Advisor to the President of Iran for Economical Cooperations Affairs
- Incumbent
- Assumed office 2 December 2024
- President: Masoud Pezeshkian
- Preceded by: Established Position

Member of the Parliament of Iran
- In office 28 May 2016 – 26 May 2020
- Preceded by: Ali Alilu
- Succeeded by: Jafar Rasti
- Constituency: Shabestar

Personal details
- Born: 28 February 1970 (age 56) Tehran, Iran
- Party: Iranian reformists

= Aghapour Alishahi =

Iranian politician

Masoumeh Aghapour Alishahi (born 28 February 1970) is an Iranian economist and politician. She is President Pezeshkian's advisor for economical cooperations affairs since December 2024.

==Biography==
Masoumeh Aghapour Alishahi, born in Tehran, Iran, has a Doctorate degree (Ph.D.) in economics, with a major in Labour Management, from Islamic Azad University in Qods, Tehran province, Iran. She lectures at Allameh Tabataba'i University, Islamic Azad University and University of Applied Science and Technology, Tehran, Iran. Aside from academics, she featured in politics as Shabester constituency representative in the Islamic consultative assembly. This position took effect during the June 2016 parliamentary elections where she was elected as a member of the tenth Islamic parliament under the auspices of reformist universal alliance party, with 24,952 out of a total 40,472 valid votes. The post was halted after she was declared ineligible to participate in the 2020 parliamentary elections for religious reasons. She was also a member of Iranian parliament's economy commission.
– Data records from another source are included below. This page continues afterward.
(* ===== verification/NetworkHandlers.v ===== *)
(** * Handlers of network messages

    Models [src/crates/core/src/network/handler/]: [send.rs], [query.rs],
    [fetch.rs], [lists.rs] and the functions of [mod.rs] that collect the aspects
    of an entry ([handle_store] is in the file of the DHT reducers).

    The theorems: which answers to a direct message make the handler panic; a
    query is never answered with an entry of a type that is not published, while
    a fetch request is; the meta aspect derived from an entry goes to the address
    that the aspect itself names; and the authoring list consists of the aspects
    of published chain entries and of the headers. *)

From S2P Require Import Prelude Errors CoreTypes Dna Storage Action Instances ContentStore Agent.
From S2P Require Import Network AspectMap DhtStore DhtReducers GetEntry.

(** The bytes of a message: not UTF-8, not the JSON of the expected type, or a
    value. *)
Inductive Wire (A : Type) : Type :=
| Wire_NotUtf8
| Wire_NotJson
| Wire_Value (x : A).
Arguments Wire_NotUtf8 {A}.
Arguments Wire_NotJson {A}.
Arguments Wire_Value {A} _.

(** ** send.rs *)

(** [handle_send_message_result]: the actions dispatched for an answer to one of
    our messages.  [connections] is [direct_message_connections] of the state. *)
Definition handle_send_message_result (connections : gmap string DirectMessage)
    (request_id : string) (from_agent_id : Address) (content : Wire DirectMessage) :
    Outcome (list Action) :=
  match content with
  | Wire_NotUtf8 | Wire_NotJson => Ret []
  | Wire_Value response =>
      let initial_message := connections !! request_id in
      match response with
      | DirectMessage_Custom custom_direct_message =>
          match initial_message with
          | None => Ret []
          | Some _ =>
              Ret [Action_HandleCustomSendResponse request_id (dm_payload custom_direct_message);
                   Action_ResolveDirectConnection request_id]
          end
      | DirectMessage_RequestValidationPackage _ => Ret []
      | DirectMessage_ValidationPackage maybe_validation_package =>
          match initial_message with
          | None => Ret []
          | Some (DirectMessage_RequestValidationPackage address) =>
              Ret [Action_HandleGetValidationPackage from_agent_id address maybe_validation_package;
                   Action_ResolveDirectConnection request_id]
          | Some _ => Panic
          end
      end
  end.

(** ** query.rs, the answers to our queries *)

Definition handle_query_entry_result (request_id : string) (entry_address : Address)
    (content : Wire NetworkQueryResult) : Outcome (list Action) :=
  match content with
  | Wire_NotUtf8 => Panic
  | Wire_NotJson => Ret []
  | Wire_Value (QueryResult_Entry maybe_entry) =>
      Ret [Action_HandleQuery (QueryResult_Entry maybe_entry)
             (QueryKey_Entry {| entry_key_address := entry_address; entry_key_id := request_id |})]
  | Wire_Value (QueryResult_Links links_result link_type tag) =>
      Ret [Action_HandleQuery (QueryResult_Links links_result link_type tag)
             (QueryKey_Links {| links_base_address := entry_address; links_link_type := link_type;
                                links_tag := tag; links_id := request_id |})]
  end.

(** [Iterator::filter] and [filter_map] with a test that can panic. *)
Fixpoint outcome_filter {A} (p : A → Outcome bool) (l : list A) : Outcome (list A) :=
  match l with
  | [] => Ret []
  | x :: l => b ← p x; rest ← outcome_filter p l; Ret (if (b : bool) then x :: rest else rest)
  end.
Fixpoint outcome_filter_map {A B} (f : A → Outcome (option B)) (l : list A) : Outcome (list B) :=
  match l with
  | [] => Ret []
  | x :: l =>
      o ← f x; rest ← outcome_filter_map f l;
      Ret match o with Some y => y :: rest | None => rest end
  end.
Fixpoint outcome_map {A B} (f : A → Outcome B) (l : list A) : Outcome (list B) :=
  match l with
  | [] => Ret []
  | x :: l => y ← f x; rest ← outcome_map f l; Ret (y :: rest)
  end.

(** ** What the handlers read

    The slices of the state, the storages and the DNA of the context. *)
Section handlers.
Context `{Storage} `{Addressing}.
Variable to_uppercase : string → string.
Variable sign : string → Result HolochainError string.
Variable now : SystemTime.
Variable agent : AgentState.
Variable cas : Cas.
Variable w : World.
Variable my_dna : option Dna.
Variable fuel : nat.

(** *** mod.rs *)

Definition can_publish_header (h : ChainHeader) : Outcome bool := can_publish (entry_type h) my_dna.

Definition get_content_aspects_from_chain (address : Address) : Outcome (list EntryAspect) :=
  headers ← iter_chain agent cas fuel;
  outcome_filter_map (λ chain_header,
    publishable ← can_publish_header chain_header;
    if negb publishable then Ret None
    else if bool_decide (ChainHeader_address chain_header = address) then
      r ← create_entry_with_header_for_header sign now agent cas fuel chain_header;
      Ret match r with
          | Ok ewh => Some (Aspect_Content (ewh_entry ewh) (ewh_header ewh))
          | Err _ => None
          end
    else if bool_decide (entry_address chain_header = address) then
      Ret match get cas address with
          | Ok (Some entry) => Some (Aspect_Content entry chain_header)
          | _ => None
          end
    else Ret None) headers.

Definition get_content_aspects (address : Address) :
    Outcome (Result HolochainError (list EntryAspect)) :=
  match get (w_cas w) address with
  | Err e => Ret (Err e)
  | Ok None => Ret (Ok [])
  | Ok (Some entry) =>
      headers ← State_get_headers agent cas w fuel address;
      Ret match headers with
          | Err _ => Err (HolochainError_ErrorGeneric
                            "net/fetch/get_content_aspects: Error trying to get headers ")
          | Ok headers => Ok (map (Aspect_Content entry) headers)
          end
  end.

Definition entry_to_meta_aspect (entry : Entry) (header : ChainHeader) :
    Result HolochainError (option (Address * EntryAspect)) :=
  let maybe_aspect :=
    match entry with
    | Entry_App app_type app_value =>
        (λ _, Aspect_Update (Entry_App app_type app_value) header) <$> link_update_delete header
    | Entry_LinkAdd link_data => Some (Aspect_LinkAdd link_data header)
    | Entry_LinkRemove link_data addresses => Some (Aspect_LinkRemove link_data addresses header)
    | Entry_Deletion _ => Some (Aspect_Deletion header)
    | _ => None
    end in
  match maybe_aspect with
  | Some aspect => address ← EntryAspect_entry_address aspect; Ok (Some (address, aspect))
  | None => Ok None
  end.

(** An entry missing from the chain's storage, and a deletion without a link,
    panic ([expect]). *)
Definition meta_aspect_of_header (header : ChainHeader) :
    Outcome (option (Address * EntryAspect)) :=
  match get cas (entry_address header) with
  | Err _ => Ret None
  | Ok None => Panic
  | Ok (Some entry) =>
      match entry_to_meta_aspect entry header with
      | Ok o => Ret o
      | Err _ => Panic
      end
  end.

Definition aspect_at (address : Address) (p : Address * EntryAspect) : option EntryAspect :=
  if bool_decide (p.1 = address) then Some p.2 else None.

Definition get_meta_aspects_from_chain (address : Address) : Outcome (list EntryAspect) :=
  headers ← iter_chain agent cas fuel;
  published ← outcome_filter can_publish_header headers;
  metas ← outcome_filter_map meta_aspect_of_header published;
  Ret (@omap list _ _ _ (aspect_at address) metas).

(** The closure of [get_meta_aspects_from_dht_eav]; an entry without headers
    panics (indexing). *)
Definition meta_aspect_of_eavi (eavi : EntityAttributeValueIndex) :
    Outcome (Result HolochainError EntryAspect) :=
  value ← get_entry_with_meta_workflow_local agent cas w fuel (eavi_value eavi);
  match value with
  | Err e => Ret (Err e)
  | Ok None => Ret (Err (HolochainError_new
                           "Entry linked in EAV not found! This should never happen."))
  | Ok (Some value_entry) =>
      header ← unwrap (head (ewm_headers value_entry));
      let entry := ewm_entry (entry_with_meta value_entry) in
      match eavi_attribute eavi with
      | Attribute_LinkTag _ _ =>
          Ret match entry with
              | Entry_LinkAdd link_data | Entry_LinkRemove link_data _ =>
                  Ok (Aspect_LinkAdd link_data header)
              | _ => Err (HolochainError_new "Invalid Entry Value for LinkTag: ")
              end
      | Attribute_RemovedLink link_remove_address _ _ =>
          match entry with
          | Entry_LinkRemove link_data removed => Ret (Ok (Aspect_LinkRemove link_data removed header))
          | Entry_LinkAdd _ =>
              contents ← get_content_aspects link_remove_address;
              Ret match contents with
                  | Err e => Err e
                  | Ok [Aspect_Content (Entry_LinkRemove link_data _) link_remove_header] =>
                      Ok (Aspect_LinkRemove link_data [eavi_value eavi] link_remove_header)
                  | Ok [Aspect_Content _ _] =>
                      Err (HolochainError_new "Expecting LinkRemove entry, got: ")
                  | Ok [_] => Err (HolochainError_new "Expecting content aspect, got: ")
                  | Ok _ =>
                      Err (HolochainError_new "Expecting one LinkRemove content aspect, got: ")
                  end
          | _ => Ret (Err (HolochainError_new "Invalid Entry Value for RemovedLink: "))
          end
      | Attribute_CrudLink => Ret (Ok (Aspect_Update entry header))
      | _ => Ret (Err (HolochainError_new "Invalid Attribute in eavi: "))
      end
  end.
These political positions availed her of the opportunity to be one of the attendees of the 15th parliamentary union of the Organization of Islamic Cooperation (OIC) member states (PUIC) held in Burkina Faso on 28 January 2020, where sharing experiences in law formulation with other Muslim lawmakers was the subject of discussion.

As a member of the tenth Islamic parliament, she advocated for privatization of the automobile industry, to ensure industry protection, enhancement and promotion. This strong support for the automobile industry was eminent in her remarks during her site visit to Crouse auto part manufacturing company, Iran. She also banged the drum for easy access to bank loans, financial resources and modern technologies in industries. This was declared, alongside a host of commission members at the Mobarakeh Steel Company (MSC), prior to its anniversary.

Masoumeh Aghapour Alishahi's advocacies were obvious efforts of the parliament, during her tenure, to work with the Iranian government to improve the country's economic situation.

In February 2020, after the 2019 coronavirus epidemic spread to Iran, she was reportedly infected with SARS-CoV-2, also known as COVID-19.